### TASK STATEMENT
After locating the line with "replace (array_len argv" in the data that follows, return it and every later line exactly, up to and including the line with "pose proof (round16_bounds (block_len".
(PROVIDED DATA)
(** [argc]; the strings at [argv_at] and [envp_at]; 16 random bytes; all in the block at
    [base]. *)
Definition in_block (base : Z) (buf : list Z) (result : LoadResult) (tsc : Z) (argv envp : list (list Z)) : Prop :=
  ∃ argv_at envp_at random_at rest,
    buf = words_bytes (abi_words result argv_at envp_at random_at) ++ rest ∧
    Forall2 (λ a str, ∃ l1 l2, buf = l1 ++ cstr str ++ l2 ∧ a = base + zlen l1) argv_at argv ∧
    Forall2 (λ a str, ∃ l1 l2, buf = l1 ++ cstr str ++ l2 ∧ a = base + zlen l1) envp_at envp ∧
    ∃ l1 l2, buf = l1 ++ fill_random tsc ++ l2 ∧ random_at = base + zlen l1.

Lemma stack_words_abi result base r xs ys :
  0 ≤ base → base + r < 2 ^ 64 → 0 ≤ r →
  Forall (λ o, 0 ≤ base + o < 2 ^ 64) xs → Forall (λ o, 0 ≤ base + o < 2 ^ 64) ys →
  stack_words result base (u64 (base + r)) xs ys = abi_words result (Z.add base <$> xs) (Z.add base <$> ys) (base + r).
Proof.
  intros Hb Hr Hr0 Hx Hy.
  assert (∀ l, Forall (λ o, 0 ≤ base + o < 2 ^ 64) l → ((λ o, u64 (base + o)) <$> l) = Z.add base <$> l) as E.
  { induction 1 as [|o l Ho _ IH]; [done|]. cbn. by rewrite u64_small, IH. }
  unfold stack_words, abi_words. rewrite !E, u64_small by (done || unfold is_u64; lia). unfold zlen. by rewrite length_fmap.
Qed.

Lemma zlen_abi result xs ys r : zlen (abi_words result xs ys r) = zlen xs + zlen ys + 31.
Proof. unfold abi_words. rewrite !zlen_app. unfold zlen. simpl length. lia. Qed.

Lemma at_base base buf offs strs :
  Forall2 (λ o str, ∃ l1 l2, buf = l1 ++ cstr str ++ l2 ∧ o = zlen l1) offs strs →
  Forall2 (λ a str, ∃ l1 l2, buf = l1 ++ cstr str ++ l2 ∧ a = base + zlen l1) (Z.add base <$> offs) strs.
Proof. induction 1 as [|o str offs strs (l1 & l2 & E & ->)]; [constructor|]. cbn. constructor; [by exists l1, l2|done]. Qed.

Lemma offs_small (base : Z) (buf : list Z) (offs : list Z) strs :
  0 ≤ base → base + zlen buf < 2 ^ 64 →
  Forall2 (λ o str, ∃ l1 l2, buf = l1 ++ cstr str ++ l2 ∧ o = zlen l1) offs strs → Forall (λ o, 0 ≤ base + o < 2 ^ 64) offs.
Proof.
  intros Hb Hl. induction 1 as [|o str offs strs (l1 & l2 & E & ->) _ IH]; [constructor|]. constructor; [|done].
  rewrite E, !zlen_app in Hl. pose proof (zlen_nonneg l1). pose proof (zlen_nonneg (cstr str)). pose proof (zlen_nonneg l2). lia.
Qed.

(** ** The block is built and copied *)

Section build.
Context {A : Type} `{FrameAllocLaws A} {K : Type} `{KernelEnvLaws K}.
Context (P : Z → Prop) (HP : ∀ va, 0 ≤ va < 2 ^ 47 → P (pml4_idx va)).
Implicit Type s : Vmm A.

(** The bytes of the block, as the code fills them in. *)
Lemma block_bytes tsc (scratch : list Z) result argv envp base :
  zlen scratch = block_len argv envp → 0 ≤ base → base + zlen scratch < 2 ^ 64 →
  let al := array_len argv envp in
  ∃ pre m1 m2,
    splice scratch al (fill_random tsc) = Some (pre ++ m1 ++ m2) ∧ zlen pre = al + 16 ∧
    zlen m1 = zlen (packed argv) ∧ zlen m2 = zlen (packed envp) ∧
    ∃ buf, splice (pre ++ packed argv ++ packed envp) 0
        (words_bytes (stack_words result base (u64 (base + al)) (offsets (zlen pre) argv) (offsets (zlen pre + zlen (packed argv)) envp))) = Some buf ∧
      zlen buf = block_len argv envp ∧ in_block base buf result tsc argv envp.
Proof.
  intros Hs Hb Hl al. rewrite Hs in Hl. pose proof (round16_bounds (8 * (zlen argv + zlen envp + 31))) as [Ha _]. fold (array_len argv envp) in Ha. fold al in Ha.
  pose proof (zlen_nonneg argv). pose proof (zlen_nonneg envp). pose proof (zlen_nonneg (packed argv)). pose proof (zlen_nonneg (packed envp)).
  set (n := 8 * (zlen argv + zlen envp + 31)) in *. unfold block_len in Hs. fold al in Hs.
  destruct (split_at scratch n (al - n + 16 + zlen (packed argv) + zlen (packed envp))) as (w & r1 & -> & Lw & L1); [lia..|].
  destruct (split_at r1 (al - n) (16 + zlen (packed argv) + zlen (packed envp))) as (pad & r2 & -> & Lp & L2); [lia..|].
  destruct (split_at r2 16 (zlen (packed argv) + zlen (packed envp))) as (rnd & r3 & -> & Lr & L3); [lia..|].
  destruct (split_at r3 (zlen (packed argv)) (zlen (packed envp))) as (m1 & m2 & -> & Lm1 & Lm2); [lia..|].
  assert (zlen (fill_random tsc) = 16) as Lf by (unfold zlen, fill_random; by rewrite random_length).
  exists (w ++ pad ++ fill_random tsc), m1, m2. split_and!; [|rewrite !zlen_app; lia|lia|lia|].
  { replace al with (zlen (w ++ pad)) by (rewrite zlen_app; lia). rewrite (app_assoc w).
    rewrite (splice_app (w ++ pad) rnd (m1 ++ m2) (fill_random tsc)) by lia. by rewrite <-!app_assoc. }
  set (pre := w ++ pad ++ fill_random tsc).
  set (xs := offsets (zlen pre) argv). set (ys := offsets (zlen pre + zlen (packed argv)) envp).
  set (W := abi_words result (Z.add base <$> xs) (Z.add base <$> ys) (base + al)).
  assert (zlen (words_bytes W) = zlen w) as LW.
  { unfold W. rewrite zlen_words, zlen_abi. unfold zlen at 1 2. rewrite !length_fmap. fold (zlen xs) (zlen ys).
    unfold xs, ys. rewrite !zlen_offsets. lia. }
  set (pre' := words_bytes W ++ pad ++ fill_random tsc).
  assert (zlen pre = al + 16 ∧ zlen pre' = zlen pre) as [Lpre Lpre'] by (unfold pre, pre'; rewrite !zlen_app; lia).
  set (buf := pre' ++ packed argv ++ packed envp). assert (zlen buf = block_len argv envp) as Lbuf by (unfold buf, block_len; rewrite !zlen_app; lia).
  pose proof (offsets_at argv pre' (packed envp)) as Hx. fold buf in Hx. rewrite Lpre' in Hx. fold xs in Hx.
  pose proof (offsets_at envp (pre' ++ packed argv) []) as Hy. rewrite app_nil_r, <-app_assoc, zlen_app, Lpre' in Hy. fold buf ys in Hy.
  assert (base + zlen buf < 2 ^ 64) as Hbuf by lia.
  exists buf. split_and!; [|done|].
  - rewrite stack_words_abi; [|lia|unfold block_len in Hl; fold al in Hl; lia|lia|by eapply offs_small..]. fold W.
    unfold pre. rewrite <-!(app_assoc w). 
    match goal with |- splice (w ++ ?r) _ _ = _ => change (splice ([] ++ w ++ r) (zlen (@nil Z)) (words_bytes W) = Some buf) end.
    rewrite (splice_app [] w _ (words_bytes W) LW). cbn [app].
    unfold buf, pre'. by rewrite <-!app_assoc.
  - exists (Z.add base <$> xs), (Z.add base <$> ys), (base + al), (pad ++ fill_random tsc ++ packed argv ++ packed envp).
    split_and!; [unfold buf, pre'; by rewrite <-!app_assoc|by apply at_base..|].
    exists (words_bytes W ++ pad), (packed argv ++ packed envp). split; [unfold buf, pre'; by rewrite <-!app_assoc|]. rewrite zlen_app. lia.
Qed.

Lemma build_spec tsc (stale : Z → list Z) result raw_argv raw_envp argv envp (k : K) s pg :
  (∀ n, 0 ≤ n → zlen (stale n) = n) → strings_of raw_argv argv → strings_of raw_envp envp →
  zlen argv ≤ MAX_ARGC → zlen envp ≤ MAX_ENVC → block_len argv envp < 2 ^ 40 →
  tree_ok P (get_pml4 s) s → window P LINUX_STACK_BASE LINUX_STACK_TOP pg s →
  ensures (build_linux_stack tsc stale result raw_argv raw_envp k s) (λ '(k', s', base),
    (∀ q, k_live k' q = k_live k q) ∧ rewrites P LINUX_STACK_BASE LINUX_STACK_TOP pg s s' ∧
    (base = 0 ∧ (can_fail (K := K) ∨ ¬ fits argv envp) ∨
     fits argv envp ∧ base `mod` 16 = 0 ∧ LINUX_STACK_BASE ≤ base ∧
     ∃ buf, in_block base buf result tsc argv envp ∧ base + zlen buf ≤ LINUX_STACK_TOP ∧
       ∀ i b, zget buf i = Some b → pm s' (virt_to_phys (base + i) s') = b)).
Proof using All.
  intros Hst Ha He La Le Hlen Hok W. unfold build_linux_stack.
  assert (zlen raw_argv = zlen argv) as Ra by (unfold zlen; by rewrite (Forall2_length _ _ _ Ha)).
  assert (zlen raw_envp = zlen envp) as Re by (unfold zlen; by rewrite (Forall2_length _ _ _ He)).
  rewrite Ra, Re, (proj2 (Z.ltb_ge _ _) La), (proj2 (Z.ltb_ge _ _) Le). cbn [orb].
  rewrite (strings_len_spec _ _ Ha), (strings_len_spec _ _ He). res_step.
  rewrite round16_eq. replace ((1 + zlen argv + 1 + zlen envp + 1 + 13 * 2 + 2) * 8) with (8 * (zlen argv + zlen envp + 31)) by lia.
  fold (array_len argv envp).
  replace (array_len argv envp + (16 + zlen (packed argv) + zlen (packed envp))) with (block_len argv envp) by (unfold block_len; lia).
  pose proof (round16_bounds (8 * (zlen argv + zlen envp + 31))) as [Har _]. fold (array_len argv envp) in Har.
  pose proof (zlen_nonneg argv). pose proof (zlen_nonneg envp). pose proof (zlen_nonneg (packed argv)). pose proof (zlen_nonneg (packed envp)).
  assert (0 ≤ block_len argv envp) as Hn by (unfold block_len; lia).
  rewrite (u64_small (block_len argv envp)) by (unfold is_u64; lia).
  rewrite (u64_small (block_len argv envp + 15)) by (unfold is_u64; lia). rewrite round16_eq.
  pose proof (round16_bounds (block_len argv envp)) as [HR HR16]. unfold fits. set (R := round16 (block_len argv envp)) in *.
  set (base := LINUX_STACK_TOP - R). unfold LINUX_STACK_BASE, LINUX_STACK_TOP, LINUX_STACK_PAGES, USER_STACK_VIRT, PAGE_SIZE in *.
  rewrite (u64_small base) by (unfold is_u64, base; lia).
  destruct (kmalloc_cases (block_len argv envp) k) as [->|[[k1 E]|(k1 & p & E & Hp & Hlive)]]; [done| |]; [rewrite E..]; res_step.
  { cbn [Z.eqb ensures]. split; [intros q; by eapply kmalloc_null_live|]. split; [by apply rewrites_refl|]. left. split; [done|]. left. eapply null_can_fail, E. unfold block_len. pose proof (round16_bounds (8 * (zlen argv + zlen envp + 31))). unfold array_len, zlen in *. lia. }
  rewrite (proj2 (Z.eqb_neq p 0) Hp).
  destruct (kmalloc_kfree _ _ _ _ E Hp) as (_ & _ & Hfree). destruct (Hfree k1) as (k3 & E3 & L3); [done|].
  destruct (block_bytes tsc (stale (block_len argv envp)) result argv envp base) as (pre & m1 & m2 & -> & Lpre & L1 & L2 & buf & Hbuf & Lbuf & Hin);
    [by apply Hst|unfold base; lia|rewrite Hst by done; unfold base; lia|].
  res_step. rewrite <-Lpre, (put_strings_spec _ _ _ _ _ Ha L1). res_step.
  rewrite <-(app_nil_r m2), (app_assoc pre), <-zlen_app, (put_strings_spec _ _ _ _ _ He L2), app_nil_r. res_step.
  destruct (Z.ltb_spec base (0x7FFFFFFFE000 + 0x1000 - 128 * 0x1000)) as [Hlo|Hlo].
  { rewrite E3. res_step. cbn [ensures]. split; [done|]. split; [by apply rewrites_refl|]. left. split; [done|]. right. unfold base in Hlo. lia. }
  rewrite zlen_app, <-!(app_assoc pre), Hbuf. res_step.
  destruct (copy_to_user_spec P HP _ _ pg base buf s Hok W) as (s' & -> & Rw & Mem); [done|lia|rewrite Lbuf; unfold base; lia|].
  res_step. rewrite E3. res_step. cbn [ensures]. split; [done|]. split; [done|]. right. split; [unfold base in Hlo; lia|].
  split; [|split; [lia|]].
  { unfold base. rewrite Zminus_mod, HR16. reflexivity. }
  exists buf. split; [done|]. split; [rewrite Lbuf; unfold base; lia|].
  intros i b Hi. apply zget_bounds in Hi as Hib. rewrite Mem by lia. rewrite decide_True by lia. by rewrite Z.add_simpl_l, Hi.
Qed.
(End PROVIDED DATA)
### YOUR SOLUTION
  replace (array_len argv envp + (16 + zlen (packed argv) + zlen (packed envp))) with (block_len argv envp) by (unfold block_len; lia).
  pose proof (round16_bounds (8 * (zlen argv + zlen envp + 31))) as [Har _]. fold (array_len argv envp) in Har.
  pose proof (zlen_nonneg argv). pose proof (zlen_nonneg envp). pose proof (zlen_nonneg (packed argv)). pose proof (zlen_nonneg (packed envp)).
  assert (0 ≤ block_len argv envp) as Hn by (unfold block_len; lia).
  rewrite (u64_small (block_len argv envp)) by (unfold is_u64; lia).
  rewrite (u64_small (block_len argv envp + 15)) by (unfold is_u64; lia). rewrite round16_eq.
  pose proof (round16_bounds (block_len argv envp)) as [HR HR16]. unfold fits. set (R := round16 (block_len argv envp)) in *.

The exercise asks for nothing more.